Yan Zhan


  • M.S. Structure Geology, Peking University, China
  • B.S. Geochemsitry, Peking University, China

Forecasting volcanic unrest of Atka volcanic center, Alaska, using the Ensemble Kalman Filter


The proposed magma plumbing model for the Atka volcanic center.

Forecasting volcanic unrest for vulnerable populations requires understanding the dynamics of the underlying magma reservoirs by linking volcanic unrest observations (e.g., surface deformation, seismicity, and gas emissions) to eruption potential. The application of a model-data fusion framework based on the Ensemble Kalman Filter (EnKF) has been shown to be a powerful method for providing updates of the volcanic storage models through time (Gregg and Pettijohn, 2016; Zhan and Gregg, 2017Zhan et al., 2017). However, this approach is still in its initial stages of development.
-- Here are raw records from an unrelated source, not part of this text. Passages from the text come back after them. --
Lemma while_millis_fuel_same_link :
  link_only body -> (timeout < 2 ^ 32)%Z ->
  forall fuel s w v sw sv,
    same_link w v -> sub32 (millis w) sw = sub32 (millis v) sv ->
    match while_millis_fuel fuel timeout sw body s w,
          while_millis_fuel fuel timeout sv body s v with
    | Some (e1, w1), Some (e2, v1) => e1 = e2 /\ same_link w1 v1
    | None, None => True
    | _, _ => False
    end.
Proof.
  intros Hbody Hto. induction fuel as [|fuel IH];
    intros s w v sw sv Hl He; [exact I|].
  simpl. rewrite <- He.
  destruct (Z.ltb_spec (sub32 (millis w) sw) timeout) as [Hlt|Hge];
    [|now split].
  specialize (Hbody s w v Hl).
  destruct (body s w) as [s1 w1|r1 w1], (body s v) as [s2 v1|r2 v1];
    try contradiction; [|destruct Hbody as [<- Hl1]; now split].
  destruct Hbody as (<- & Hl1 & Hn1 & Hn2).
  apply IH; [now apply same_link_poll|].
  pose proof (sub32_range (millis w) sw) as Hr.
  assert (H1 : sub32 (millis w1) sw = sub32 (millis w) sw)
    by (rewrite !sub32_millis; now rewrite Hn1).
  assert (H2 : sub32 (millis v1) sv = sub32 (millis v) sv)
    by (rewrite !sub32_millis; now rewrite Hn2).
  rewrite !sub32_poll_exact by lia.
  rewrite H1, H2, <- He. f_equal. now apply same_link_ticked.
Qed.

Lemma while_millis_same_link :
  link_only body -> (timeout < 2 ^ 32)%Z ->
  forall s w v e w1,
    same_link w v ->
    while_millis timeout (millis w) body s w = Some (e, w1) ->
    exists v1, while_millis timeout (millis v) body s v = Some (e, v1)
               /\ same_link w1 v1.
Proof.
  intros Hbody Hto s w v e w1 Hl Hrun. unfold while_millis in *.
  destruct Hl as [Hrx Hw].
  pose proof (while_millis_fuel_same_link Hbody Hto
                (Datatypes.S (List.length (wire w) + Z.to_nat timeout))
                s w v (millis w) (millis v) (conj Hrx Hw)) as H.
  rewrite !sub32_millis_self in H. specialize (H eq_refl).
  rewrite Hrun in H. rewrite <- Hw.
  destruct (while_millis_fuel _ timeout (millis v) body s v)
    as [[e2 v1]|]; [|contradiction].
  destruct H as [<- Hl1]. now exists v1.
Qed.

End SameLink.

Lemma ack_body_link_only : link_only ack_body.
Proof.
  intros [] w v Hl. pose proof Hl as [Hrx Hw]. unfold ack_body. rewrite Hrx.
  destruct (uart_rx v) as [|b rest]; [now split; [|split; [exact Hl|]]|].
  pose proof (same_link_set_rx rest w v Hw) as Hl'.
  destruct (Ascii.eqb b "K").
  - split; [reflexivity|]. unfold drain. apply same_link_set_rx.
    now apply (same_link_delay 3 (set_rx rest w) (set_rx rest v)).
  - now split; [|split; [exact Hl'|]].
Qed.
To take full advantage of observational data (e.g., InSAR) and to test more sophisticated finite element models (FEMs), I propose to develop new high-performance computing (HPC) techniques to conduct the EnKF data assimilation. Then, a more 3D sophisticated magma reservoir model can be tested under this new framework to explain the triggering mechanism of the 2006 eruption of the Korovin Volcano in the Atka Caldera, whose precursory deformation and seismicity is offset ~5 km away from the eruption center.